* **RECORDS SHOWN**

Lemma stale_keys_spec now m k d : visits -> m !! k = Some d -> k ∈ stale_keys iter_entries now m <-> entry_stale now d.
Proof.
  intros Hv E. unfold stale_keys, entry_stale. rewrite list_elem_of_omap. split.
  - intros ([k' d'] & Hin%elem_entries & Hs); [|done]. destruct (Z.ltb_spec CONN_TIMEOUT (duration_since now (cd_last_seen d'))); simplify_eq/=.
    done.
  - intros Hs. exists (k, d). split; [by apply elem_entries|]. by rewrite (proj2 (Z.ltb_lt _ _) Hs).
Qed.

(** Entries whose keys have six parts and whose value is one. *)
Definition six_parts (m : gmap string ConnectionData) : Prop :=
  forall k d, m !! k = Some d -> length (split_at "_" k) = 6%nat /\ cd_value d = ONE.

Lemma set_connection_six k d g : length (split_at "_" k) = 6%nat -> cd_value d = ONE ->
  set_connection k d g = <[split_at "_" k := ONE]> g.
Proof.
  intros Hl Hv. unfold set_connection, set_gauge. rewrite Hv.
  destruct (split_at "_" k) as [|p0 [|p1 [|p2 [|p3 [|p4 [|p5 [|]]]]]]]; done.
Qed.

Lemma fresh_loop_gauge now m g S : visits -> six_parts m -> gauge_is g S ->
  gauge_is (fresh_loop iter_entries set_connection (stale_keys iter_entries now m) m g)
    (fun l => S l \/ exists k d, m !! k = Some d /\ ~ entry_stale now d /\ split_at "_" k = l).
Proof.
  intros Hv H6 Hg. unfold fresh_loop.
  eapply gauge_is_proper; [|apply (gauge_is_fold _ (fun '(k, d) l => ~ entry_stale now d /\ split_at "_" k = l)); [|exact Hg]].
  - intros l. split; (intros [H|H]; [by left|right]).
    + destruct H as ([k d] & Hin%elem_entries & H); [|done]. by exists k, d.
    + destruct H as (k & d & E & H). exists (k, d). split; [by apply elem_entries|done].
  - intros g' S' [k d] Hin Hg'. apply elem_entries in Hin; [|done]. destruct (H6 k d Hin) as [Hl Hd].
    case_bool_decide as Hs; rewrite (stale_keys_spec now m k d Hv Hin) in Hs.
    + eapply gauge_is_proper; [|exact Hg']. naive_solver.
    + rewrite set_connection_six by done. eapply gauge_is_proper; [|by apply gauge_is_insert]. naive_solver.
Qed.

* **ACTIVITY**
Output nothing but the lines from the one containing "Lemma fresh_loop_gauge now" through the last line of the data, exactly as they stand.

* **SOLUTION FOR THIS EXERCISE**
Lemma fresh_loop_gauge now m g S : visits -> six_parts m -> gauge_is g S ->
  gauge_is (fresh_loop iter_entries set_connection (stale_keys iter_entries now m) m g)
    (fun l => S l \/ exists k d, m !! k = Some d /\ ~ entry_stale now d /\ split_at "_" k = l).
Proof.
  intros Hv H6 Hg. unfold fresh_loop.
  eapply gauge_is_proper; [|apply (gauge_is_fold _ (fun '(k, d) l => ~ entry_stale now d /\ split_at "_" k = l)); [|exact Hg]].
  - intros l. split; (intros [H|H]; [by left|right]).
    + destruct H as ([k d] & Hin%elem_entries & H); [|done]. by exists k, d.
    + destruct H as (k & d & E & H). exists (k, d). split; [by apply elem_entries|done].
  - intros g' S' [k d] Hin Hg'. apply elem_entries in Hin; [|done]. destruct (H6 k d Hin) as [Hl Hd].
    case_bool_decide as Hs; rewrite (stale_keys_spec now m k d Hv Hin) in Hs.
    + eapply gauge_is_proper; [|exact Hg']. naive_solver.
    + rewrite set_connection_six by done. eapply gauge_is_proper; [|by apply gauge_is_insert]. naive_solver.
Qed.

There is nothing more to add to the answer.